Source material START

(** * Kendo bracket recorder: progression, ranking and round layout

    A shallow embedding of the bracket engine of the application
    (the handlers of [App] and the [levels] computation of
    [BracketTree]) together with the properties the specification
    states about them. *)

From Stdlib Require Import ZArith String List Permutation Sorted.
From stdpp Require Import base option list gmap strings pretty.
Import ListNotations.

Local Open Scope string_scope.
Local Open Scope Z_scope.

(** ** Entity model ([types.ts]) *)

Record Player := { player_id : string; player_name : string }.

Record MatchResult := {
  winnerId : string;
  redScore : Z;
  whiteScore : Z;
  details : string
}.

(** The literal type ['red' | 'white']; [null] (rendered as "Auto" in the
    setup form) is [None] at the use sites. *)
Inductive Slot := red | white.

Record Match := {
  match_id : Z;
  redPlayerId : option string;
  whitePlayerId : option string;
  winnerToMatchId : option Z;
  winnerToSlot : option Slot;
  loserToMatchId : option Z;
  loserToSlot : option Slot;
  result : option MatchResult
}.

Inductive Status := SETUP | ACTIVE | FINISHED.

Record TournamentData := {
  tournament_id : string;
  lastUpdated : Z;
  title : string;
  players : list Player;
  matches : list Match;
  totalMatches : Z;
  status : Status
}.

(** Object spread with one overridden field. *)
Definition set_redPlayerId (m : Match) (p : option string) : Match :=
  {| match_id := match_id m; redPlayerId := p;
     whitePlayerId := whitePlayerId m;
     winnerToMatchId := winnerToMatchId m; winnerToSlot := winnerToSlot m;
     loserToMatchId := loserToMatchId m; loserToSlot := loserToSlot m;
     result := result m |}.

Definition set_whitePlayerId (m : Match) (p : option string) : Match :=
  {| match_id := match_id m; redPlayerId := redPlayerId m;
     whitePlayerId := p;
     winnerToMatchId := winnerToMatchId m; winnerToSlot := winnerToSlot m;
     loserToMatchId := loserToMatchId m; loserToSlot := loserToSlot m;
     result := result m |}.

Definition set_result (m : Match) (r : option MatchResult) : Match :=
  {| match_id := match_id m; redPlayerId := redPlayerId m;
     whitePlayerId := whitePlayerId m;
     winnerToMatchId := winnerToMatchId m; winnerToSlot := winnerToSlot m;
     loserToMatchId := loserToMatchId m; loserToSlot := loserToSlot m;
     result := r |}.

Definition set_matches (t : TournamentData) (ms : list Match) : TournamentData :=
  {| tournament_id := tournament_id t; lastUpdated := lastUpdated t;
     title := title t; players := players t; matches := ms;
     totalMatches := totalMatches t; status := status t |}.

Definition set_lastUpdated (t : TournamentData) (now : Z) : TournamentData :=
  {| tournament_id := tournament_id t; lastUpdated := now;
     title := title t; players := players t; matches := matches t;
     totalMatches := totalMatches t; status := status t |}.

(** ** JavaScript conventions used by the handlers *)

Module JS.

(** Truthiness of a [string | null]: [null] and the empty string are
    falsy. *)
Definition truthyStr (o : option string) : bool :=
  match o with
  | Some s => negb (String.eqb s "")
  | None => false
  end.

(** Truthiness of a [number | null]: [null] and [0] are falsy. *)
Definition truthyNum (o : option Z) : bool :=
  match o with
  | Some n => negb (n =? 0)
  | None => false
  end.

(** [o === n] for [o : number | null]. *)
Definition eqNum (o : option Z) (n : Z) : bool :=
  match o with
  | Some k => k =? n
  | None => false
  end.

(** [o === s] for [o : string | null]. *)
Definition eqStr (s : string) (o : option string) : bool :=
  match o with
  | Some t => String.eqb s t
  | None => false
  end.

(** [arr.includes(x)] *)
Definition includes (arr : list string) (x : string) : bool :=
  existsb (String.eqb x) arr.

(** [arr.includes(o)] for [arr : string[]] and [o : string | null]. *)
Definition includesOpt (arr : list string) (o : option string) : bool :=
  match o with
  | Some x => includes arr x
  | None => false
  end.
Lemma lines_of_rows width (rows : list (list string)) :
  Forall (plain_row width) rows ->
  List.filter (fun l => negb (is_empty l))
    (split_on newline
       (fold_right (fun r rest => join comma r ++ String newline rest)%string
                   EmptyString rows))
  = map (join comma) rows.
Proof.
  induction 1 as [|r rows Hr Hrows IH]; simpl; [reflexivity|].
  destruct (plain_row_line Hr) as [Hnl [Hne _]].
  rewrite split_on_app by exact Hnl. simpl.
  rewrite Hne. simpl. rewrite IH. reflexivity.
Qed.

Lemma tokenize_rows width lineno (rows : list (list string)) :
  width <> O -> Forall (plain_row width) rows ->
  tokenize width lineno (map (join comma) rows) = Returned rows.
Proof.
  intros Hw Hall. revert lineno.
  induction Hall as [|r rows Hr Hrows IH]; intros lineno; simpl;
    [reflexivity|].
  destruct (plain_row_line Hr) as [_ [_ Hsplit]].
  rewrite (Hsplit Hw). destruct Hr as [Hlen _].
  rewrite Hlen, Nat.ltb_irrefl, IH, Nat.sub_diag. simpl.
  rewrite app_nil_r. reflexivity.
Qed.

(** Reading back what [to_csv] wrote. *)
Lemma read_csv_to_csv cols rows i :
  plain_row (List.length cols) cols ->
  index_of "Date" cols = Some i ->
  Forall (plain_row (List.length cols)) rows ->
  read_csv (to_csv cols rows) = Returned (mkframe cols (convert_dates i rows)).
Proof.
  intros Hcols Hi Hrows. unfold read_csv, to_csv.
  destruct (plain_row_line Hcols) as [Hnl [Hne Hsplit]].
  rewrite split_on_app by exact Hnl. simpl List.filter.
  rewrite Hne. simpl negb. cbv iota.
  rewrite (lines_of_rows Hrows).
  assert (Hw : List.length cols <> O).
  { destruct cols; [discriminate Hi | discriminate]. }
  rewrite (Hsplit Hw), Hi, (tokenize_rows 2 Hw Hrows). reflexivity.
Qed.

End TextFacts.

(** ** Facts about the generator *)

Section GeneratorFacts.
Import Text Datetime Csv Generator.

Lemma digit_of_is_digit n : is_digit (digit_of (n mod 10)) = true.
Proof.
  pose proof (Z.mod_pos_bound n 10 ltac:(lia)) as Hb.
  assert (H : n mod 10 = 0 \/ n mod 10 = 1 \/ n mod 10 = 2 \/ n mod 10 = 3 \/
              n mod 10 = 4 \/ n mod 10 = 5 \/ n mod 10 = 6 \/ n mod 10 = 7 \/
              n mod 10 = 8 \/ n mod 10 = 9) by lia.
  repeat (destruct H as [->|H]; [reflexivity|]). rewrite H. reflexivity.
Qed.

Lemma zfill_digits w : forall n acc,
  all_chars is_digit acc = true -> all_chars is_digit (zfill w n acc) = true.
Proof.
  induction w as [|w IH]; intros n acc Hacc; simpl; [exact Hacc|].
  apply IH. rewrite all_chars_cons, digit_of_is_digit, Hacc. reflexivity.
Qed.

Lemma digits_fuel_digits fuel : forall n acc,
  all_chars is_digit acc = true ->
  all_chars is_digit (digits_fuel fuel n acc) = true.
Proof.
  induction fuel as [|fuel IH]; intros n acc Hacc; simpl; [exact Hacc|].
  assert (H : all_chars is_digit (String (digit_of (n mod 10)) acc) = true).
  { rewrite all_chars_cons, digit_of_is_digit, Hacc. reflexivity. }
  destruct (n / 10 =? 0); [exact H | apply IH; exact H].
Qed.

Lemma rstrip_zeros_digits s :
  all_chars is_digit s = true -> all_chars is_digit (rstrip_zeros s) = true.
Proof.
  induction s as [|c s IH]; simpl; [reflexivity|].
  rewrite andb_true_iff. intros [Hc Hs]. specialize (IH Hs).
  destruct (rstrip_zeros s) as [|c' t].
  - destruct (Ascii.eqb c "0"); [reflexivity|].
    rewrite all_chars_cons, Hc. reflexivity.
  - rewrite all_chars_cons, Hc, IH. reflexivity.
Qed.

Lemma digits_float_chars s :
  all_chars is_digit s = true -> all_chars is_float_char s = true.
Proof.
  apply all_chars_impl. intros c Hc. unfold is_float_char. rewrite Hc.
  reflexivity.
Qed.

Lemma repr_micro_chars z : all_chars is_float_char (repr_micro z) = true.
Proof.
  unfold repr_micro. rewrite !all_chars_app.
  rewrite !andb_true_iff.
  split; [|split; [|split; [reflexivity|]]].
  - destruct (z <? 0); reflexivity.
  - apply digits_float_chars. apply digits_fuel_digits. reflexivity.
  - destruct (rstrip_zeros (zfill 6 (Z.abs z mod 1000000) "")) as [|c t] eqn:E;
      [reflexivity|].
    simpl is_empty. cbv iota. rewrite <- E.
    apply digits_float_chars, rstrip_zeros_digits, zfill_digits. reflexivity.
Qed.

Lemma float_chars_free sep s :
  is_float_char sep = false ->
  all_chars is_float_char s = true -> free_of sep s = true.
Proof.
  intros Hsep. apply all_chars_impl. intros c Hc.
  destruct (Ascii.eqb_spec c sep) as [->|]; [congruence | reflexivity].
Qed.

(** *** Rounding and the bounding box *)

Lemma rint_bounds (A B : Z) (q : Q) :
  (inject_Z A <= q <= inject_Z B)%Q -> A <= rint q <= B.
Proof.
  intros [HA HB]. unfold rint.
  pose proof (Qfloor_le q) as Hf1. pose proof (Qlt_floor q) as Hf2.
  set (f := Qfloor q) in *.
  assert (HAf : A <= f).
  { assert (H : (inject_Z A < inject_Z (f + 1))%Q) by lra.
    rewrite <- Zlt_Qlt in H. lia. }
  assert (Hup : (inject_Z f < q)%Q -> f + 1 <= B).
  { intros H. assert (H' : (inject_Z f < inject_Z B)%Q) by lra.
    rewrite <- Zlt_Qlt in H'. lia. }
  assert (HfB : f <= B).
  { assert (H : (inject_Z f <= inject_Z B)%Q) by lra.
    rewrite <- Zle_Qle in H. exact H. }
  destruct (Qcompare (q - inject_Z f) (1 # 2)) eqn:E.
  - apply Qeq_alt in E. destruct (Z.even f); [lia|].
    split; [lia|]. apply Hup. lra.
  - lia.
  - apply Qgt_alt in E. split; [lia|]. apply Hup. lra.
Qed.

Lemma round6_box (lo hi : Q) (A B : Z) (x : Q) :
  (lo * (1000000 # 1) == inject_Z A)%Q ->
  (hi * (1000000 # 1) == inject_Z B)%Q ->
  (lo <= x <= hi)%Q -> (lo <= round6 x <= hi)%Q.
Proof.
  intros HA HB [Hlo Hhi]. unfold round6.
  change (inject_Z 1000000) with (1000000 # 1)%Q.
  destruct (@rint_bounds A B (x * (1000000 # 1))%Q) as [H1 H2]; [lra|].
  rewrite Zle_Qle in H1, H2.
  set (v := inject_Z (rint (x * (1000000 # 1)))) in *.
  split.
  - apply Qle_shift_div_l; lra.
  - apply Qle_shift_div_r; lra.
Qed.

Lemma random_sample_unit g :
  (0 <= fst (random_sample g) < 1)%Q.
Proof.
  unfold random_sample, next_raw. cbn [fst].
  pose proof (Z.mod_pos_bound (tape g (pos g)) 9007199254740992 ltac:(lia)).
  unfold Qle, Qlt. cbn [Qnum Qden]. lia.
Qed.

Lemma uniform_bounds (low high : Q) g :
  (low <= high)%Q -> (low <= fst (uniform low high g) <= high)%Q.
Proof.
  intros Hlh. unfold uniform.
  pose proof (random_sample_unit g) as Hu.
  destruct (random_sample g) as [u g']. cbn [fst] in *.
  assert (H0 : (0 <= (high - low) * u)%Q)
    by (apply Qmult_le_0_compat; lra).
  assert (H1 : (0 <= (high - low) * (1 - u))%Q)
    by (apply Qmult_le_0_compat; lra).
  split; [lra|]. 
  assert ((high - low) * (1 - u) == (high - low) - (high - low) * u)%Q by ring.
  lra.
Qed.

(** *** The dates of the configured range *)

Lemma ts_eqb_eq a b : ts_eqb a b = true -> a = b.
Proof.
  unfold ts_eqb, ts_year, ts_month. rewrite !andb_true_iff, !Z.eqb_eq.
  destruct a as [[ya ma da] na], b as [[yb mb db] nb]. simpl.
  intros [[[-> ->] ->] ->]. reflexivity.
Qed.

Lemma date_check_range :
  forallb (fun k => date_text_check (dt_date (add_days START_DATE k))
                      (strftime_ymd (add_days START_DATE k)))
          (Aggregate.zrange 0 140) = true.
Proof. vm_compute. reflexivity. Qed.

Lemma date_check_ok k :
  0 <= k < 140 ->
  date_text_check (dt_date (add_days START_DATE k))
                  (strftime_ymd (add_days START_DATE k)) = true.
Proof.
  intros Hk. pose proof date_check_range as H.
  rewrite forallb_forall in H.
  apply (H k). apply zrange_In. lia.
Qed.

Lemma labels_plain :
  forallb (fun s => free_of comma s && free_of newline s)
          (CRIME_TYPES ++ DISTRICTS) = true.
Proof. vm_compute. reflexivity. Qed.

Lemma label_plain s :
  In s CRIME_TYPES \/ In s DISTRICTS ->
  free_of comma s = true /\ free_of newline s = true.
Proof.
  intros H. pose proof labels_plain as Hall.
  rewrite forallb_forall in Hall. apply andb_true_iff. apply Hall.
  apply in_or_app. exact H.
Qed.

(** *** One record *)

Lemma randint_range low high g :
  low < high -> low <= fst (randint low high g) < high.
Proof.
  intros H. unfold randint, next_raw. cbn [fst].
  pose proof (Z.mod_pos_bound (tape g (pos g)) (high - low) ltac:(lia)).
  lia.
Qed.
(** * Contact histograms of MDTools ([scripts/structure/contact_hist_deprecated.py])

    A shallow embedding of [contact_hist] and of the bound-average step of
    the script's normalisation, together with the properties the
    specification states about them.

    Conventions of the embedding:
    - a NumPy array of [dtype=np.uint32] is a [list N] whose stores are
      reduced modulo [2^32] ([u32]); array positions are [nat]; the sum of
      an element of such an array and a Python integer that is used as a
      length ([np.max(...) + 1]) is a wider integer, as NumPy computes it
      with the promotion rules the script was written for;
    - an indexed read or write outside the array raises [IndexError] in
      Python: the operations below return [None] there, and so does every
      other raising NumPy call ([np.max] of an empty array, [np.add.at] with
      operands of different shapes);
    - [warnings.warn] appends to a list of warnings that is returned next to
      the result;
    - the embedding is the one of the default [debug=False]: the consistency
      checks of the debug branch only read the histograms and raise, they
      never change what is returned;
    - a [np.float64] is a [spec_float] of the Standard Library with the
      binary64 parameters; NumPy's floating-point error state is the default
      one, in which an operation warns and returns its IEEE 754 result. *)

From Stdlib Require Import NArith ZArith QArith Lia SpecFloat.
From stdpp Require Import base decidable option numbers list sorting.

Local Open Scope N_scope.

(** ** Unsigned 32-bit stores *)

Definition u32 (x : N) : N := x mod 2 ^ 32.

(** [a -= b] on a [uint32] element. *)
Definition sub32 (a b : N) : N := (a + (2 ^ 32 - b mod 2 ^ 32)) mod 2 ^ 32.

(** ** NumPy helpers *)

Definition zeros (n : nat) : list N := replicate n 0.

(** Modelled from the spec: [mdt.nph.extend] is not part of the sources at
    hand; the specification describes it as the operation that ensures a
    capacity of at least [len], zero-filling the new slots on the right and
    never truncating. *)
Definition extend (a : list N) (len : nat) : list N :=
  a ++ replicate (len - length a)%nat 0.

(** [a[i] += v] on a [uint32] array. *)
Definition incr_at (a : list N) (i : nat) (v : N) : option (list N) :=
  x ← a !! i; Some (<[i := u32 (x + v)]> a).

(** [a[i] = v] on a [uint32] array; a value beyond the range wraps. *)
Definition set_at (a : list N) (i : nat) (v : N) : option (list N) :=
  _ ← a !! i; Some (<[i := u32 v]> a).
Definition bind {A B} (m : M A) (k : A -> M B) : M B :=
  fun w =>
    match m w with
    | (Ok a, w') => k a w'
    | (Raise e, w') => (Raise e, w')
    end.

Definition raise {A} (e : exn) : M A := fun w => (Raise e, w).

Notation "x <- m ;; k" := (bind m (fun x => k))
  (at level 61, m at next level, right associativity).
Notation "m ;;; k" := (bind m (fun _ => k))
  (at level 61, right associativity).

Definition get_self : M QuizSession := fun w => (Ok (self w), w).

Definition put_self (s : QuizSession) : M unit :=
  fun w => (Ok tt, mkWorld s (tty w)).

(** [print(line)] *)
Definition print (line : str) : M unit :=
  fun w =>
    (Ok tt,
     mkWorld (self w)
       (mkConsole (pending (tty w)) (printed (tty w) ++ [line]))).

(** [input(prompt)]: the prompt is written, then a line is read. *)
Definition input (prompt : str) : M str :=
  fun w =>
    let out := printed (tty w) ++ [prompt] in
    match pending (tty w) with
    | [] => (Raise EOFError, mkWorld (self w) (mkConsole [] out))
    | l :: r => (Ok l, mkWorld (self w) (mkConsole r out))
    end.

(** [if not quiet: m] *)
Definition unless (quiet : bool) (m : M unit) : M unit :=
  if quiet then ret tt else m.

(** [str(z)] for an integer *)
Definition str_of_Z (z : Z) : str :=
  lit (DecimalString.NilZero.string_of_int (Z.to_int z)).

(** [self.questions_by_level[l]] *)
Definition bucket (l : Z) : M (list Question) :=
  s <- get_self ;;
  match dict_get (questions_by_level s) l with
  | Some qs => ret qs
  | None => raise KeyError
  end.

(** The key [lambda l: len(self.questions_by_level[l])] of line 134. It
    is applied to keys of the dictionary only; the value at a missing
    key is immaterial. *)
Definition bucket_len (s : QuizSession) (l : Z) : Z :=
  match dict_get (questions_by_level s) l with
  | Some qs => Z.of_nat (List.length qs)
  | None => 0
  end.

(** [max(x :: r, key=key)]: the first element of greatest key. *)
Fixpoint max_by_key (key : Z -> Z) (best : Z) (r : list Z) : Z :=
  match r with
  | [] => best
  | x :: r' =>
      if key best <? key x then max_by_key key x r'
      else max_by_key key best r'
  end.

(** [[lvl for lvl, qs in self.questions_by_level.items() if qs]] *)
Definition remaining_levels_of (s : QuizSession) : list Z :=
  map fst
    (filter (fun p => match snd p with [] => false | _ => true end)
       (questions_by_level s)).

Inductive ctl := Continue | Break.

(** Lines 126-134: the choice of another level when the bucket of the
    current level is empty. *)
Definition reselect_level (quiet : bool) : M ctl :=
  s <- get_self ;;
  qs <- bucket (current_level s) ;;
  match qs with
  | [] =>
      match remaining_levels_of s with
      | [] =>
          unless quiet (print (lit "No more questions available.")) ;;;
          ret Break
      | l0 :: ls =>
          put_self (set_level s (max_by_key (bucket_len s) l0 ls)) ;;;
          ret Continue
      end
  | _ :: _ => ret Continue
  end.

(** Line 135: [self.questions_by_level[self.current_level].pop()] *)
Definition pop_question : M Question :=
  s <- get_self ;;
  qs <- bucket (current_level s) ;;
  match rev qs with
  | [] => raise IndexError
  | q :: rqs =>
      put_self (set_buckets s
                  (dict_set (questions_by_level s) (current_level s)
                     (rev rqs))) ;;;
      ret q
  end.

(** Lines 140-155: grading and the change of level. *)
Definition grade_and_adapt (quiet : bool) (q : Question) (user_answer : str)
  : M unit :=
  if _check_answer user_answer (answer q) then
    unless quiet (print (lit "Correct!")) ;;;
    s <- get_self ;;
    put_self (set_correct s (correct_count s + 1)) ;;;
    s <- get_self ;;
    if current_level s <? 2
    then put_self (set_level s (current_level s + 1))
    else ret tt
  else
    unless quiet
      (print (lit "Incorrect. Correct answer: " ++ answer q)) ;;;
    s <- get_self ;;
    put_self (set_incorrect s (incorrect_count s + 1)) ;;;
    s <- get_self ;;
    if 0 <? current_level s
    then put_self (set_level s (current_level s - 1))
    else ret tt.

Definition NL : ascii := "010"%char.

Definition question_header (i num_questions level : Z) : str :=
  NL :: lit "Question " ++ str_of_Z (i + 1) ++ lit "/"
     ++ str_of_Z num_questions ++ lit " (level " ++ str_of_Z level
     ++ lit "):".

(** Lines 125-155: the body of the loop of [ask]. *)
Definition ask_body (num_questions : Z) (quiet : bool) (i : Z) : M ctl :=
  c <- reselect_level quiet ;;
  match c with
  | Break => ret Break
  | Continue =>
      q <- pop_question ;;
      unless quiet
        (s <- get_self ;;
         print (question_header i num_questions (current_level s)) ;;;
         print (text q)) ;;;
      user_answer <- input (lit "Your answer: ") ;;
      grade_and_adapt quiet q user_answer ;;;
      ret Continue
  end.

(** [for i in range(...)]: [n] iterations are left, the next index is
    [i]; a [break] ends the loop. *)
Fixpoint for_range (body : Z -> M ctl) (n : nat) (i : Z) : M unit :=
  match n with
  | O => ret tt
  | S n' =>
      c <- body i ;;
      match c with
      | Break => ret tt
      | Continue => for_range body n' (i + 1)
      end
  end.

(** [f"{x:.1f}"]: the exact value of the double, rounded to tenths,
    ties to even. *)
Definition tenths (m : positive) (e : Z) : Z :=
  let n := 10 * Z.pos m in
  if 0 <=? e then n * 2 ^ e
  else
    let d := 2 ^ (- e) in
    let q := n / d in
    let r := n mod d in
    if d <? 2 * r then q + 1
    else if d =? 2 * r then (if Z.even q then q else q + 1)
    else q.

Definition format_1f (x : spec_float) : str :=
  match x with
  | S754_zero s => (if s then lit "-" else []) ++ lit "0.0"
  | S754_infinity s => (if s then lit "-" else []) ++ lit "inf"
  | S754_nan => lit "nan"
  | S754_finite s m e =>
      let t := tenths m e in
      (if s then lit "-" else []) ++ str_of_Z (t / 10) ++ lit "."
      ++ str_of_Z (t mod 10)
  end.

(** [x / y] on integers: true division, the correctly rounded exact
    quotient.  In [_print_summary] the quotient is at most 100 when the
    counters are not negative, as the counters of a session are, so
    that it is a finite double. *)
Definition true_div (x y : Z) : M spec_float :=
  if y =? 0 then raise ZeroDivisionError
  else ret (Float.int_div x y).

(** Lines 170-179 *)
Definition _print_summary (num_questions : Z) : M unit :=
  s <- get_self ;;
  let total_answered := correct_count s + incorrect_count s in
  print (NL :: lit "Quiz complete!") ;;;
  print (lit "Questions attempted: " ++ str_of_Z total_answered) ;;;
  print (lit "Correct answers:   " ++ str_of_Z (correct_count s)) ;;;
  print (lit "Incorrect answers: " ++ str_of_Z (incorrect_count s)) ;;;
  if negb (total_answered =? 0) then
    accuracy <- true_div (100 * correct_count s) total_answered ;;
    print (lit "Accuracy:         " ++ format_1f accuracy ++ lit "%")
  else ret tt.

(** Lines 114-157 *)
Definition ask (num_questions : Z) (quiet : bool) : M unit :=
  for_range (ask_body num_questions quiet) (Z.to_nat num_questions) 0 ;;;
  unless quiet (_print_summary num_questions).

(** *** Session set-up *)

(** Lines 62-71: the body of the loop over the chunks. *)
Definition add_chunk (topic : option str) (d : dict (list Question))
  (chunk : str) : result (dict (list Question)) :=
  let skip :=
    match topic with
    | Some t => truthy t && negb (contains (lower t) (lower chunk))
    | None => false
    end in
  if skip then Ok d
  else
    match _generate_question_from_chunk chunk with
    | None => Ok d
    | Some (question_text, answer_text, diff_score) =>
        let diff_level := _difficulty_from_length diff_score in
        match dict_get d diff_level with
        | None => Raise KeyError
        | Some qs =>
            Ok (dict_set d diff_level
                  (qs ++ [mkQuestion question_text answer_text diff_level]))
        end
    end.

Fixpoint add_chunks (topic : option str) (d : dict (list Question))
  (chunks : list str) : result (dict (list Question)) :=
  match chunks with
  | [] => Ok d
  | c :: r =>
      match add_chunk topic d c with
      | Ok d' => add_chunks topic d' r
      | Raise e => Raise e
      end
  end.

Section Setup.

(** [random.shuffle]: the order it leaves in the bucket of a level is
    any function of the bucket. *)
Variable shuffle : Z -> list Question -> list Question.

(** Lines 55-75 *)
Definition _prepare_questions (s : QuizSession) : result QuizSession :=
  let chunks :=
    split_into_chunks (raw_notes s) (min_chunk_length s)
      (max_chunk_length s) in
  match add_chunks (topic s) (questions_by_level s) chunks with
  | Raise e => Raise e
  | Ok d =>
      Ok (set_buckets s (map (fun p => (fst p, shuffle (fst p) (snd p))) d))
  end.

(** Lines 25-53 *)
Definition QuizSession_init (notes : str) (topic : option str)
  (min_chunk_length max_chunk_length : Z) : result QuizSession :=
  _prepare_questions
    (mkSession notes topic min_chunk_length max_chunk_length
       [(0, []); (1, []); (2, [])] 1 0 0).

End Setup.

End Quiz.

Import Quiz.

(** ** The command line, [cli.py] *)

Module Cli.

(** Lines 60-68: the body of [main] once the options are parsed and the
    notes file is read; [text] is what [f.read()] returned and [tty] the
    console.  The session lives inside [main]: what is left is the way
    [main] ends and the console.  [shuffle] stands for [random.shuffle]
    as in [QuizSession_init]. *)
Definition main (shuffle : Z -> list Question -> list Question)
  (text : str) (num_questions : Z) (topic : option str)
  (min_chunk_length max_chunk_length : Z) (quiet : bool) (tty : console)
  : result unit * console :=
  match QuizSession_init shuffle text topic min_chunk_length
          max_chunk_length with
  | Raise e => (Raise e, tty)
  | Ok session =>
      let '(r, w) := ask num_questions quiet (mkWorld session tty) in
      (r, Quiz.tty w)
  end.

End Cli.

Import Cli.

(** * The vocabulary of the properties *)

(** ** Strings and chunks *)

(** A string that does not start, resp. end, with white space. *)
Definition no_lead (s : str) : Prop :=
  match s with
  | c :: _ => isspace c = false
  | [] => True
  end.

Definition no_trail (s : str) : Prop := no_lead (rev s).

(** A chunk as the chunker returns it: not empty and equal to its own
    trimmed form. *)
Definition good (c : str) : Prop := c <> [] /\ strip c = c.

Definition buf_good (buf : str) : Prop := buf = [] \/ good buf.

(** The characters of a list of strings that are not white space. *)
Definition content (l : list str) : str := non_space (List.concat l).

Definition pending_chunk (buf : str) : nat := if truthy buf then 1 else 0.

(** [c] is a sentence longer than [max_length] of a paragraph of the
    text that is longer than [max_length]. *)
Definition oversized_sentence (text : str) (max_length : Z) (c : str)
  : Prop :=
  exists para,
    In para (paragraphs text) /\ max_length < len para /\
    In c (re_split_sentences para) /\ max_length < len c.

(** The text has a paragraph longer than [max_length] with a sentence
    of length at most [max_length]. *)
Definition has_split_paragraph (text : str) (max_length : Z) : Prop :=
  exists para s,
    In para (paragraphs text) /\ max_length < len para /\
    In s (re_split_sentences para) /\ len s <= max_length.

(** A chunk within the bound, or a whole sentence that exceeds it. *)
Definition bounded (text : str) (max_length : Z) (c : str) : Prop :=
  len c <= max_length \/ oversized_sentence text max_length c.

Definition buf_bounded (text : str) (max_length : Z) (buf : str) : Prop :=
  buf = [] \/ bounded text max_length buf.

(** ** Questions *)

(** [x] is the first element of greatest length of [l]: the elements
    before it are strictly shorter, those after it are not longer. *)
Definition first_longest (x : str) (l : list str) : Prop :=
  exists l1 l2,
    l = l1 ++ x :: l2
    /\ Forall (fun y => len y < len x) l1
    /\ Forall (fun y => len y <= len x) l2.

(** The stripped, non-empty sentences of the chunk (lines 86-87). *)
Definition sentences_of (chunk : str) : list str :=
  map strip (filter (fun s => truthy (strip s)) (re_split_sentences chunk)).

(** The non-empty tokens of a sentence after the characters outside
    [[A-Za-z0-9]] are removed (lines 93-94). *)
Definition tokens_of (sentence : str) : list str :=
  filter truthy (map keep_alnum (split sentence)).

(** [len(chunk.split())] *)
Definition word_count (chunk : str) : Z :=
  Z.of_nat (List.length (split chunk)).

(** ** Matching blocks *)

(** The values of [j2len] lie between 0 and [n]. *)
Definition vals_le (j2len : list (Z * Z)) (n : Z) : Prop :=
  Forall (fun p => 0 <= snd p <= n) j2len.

Source material END

Wherever "stdpp" occurs in the entries above, copy the line it sits on.

*Response*
From stdpp Require Import base option list gmap strings pretty.
From stdpp Require Import base decidable option numbers list sorting.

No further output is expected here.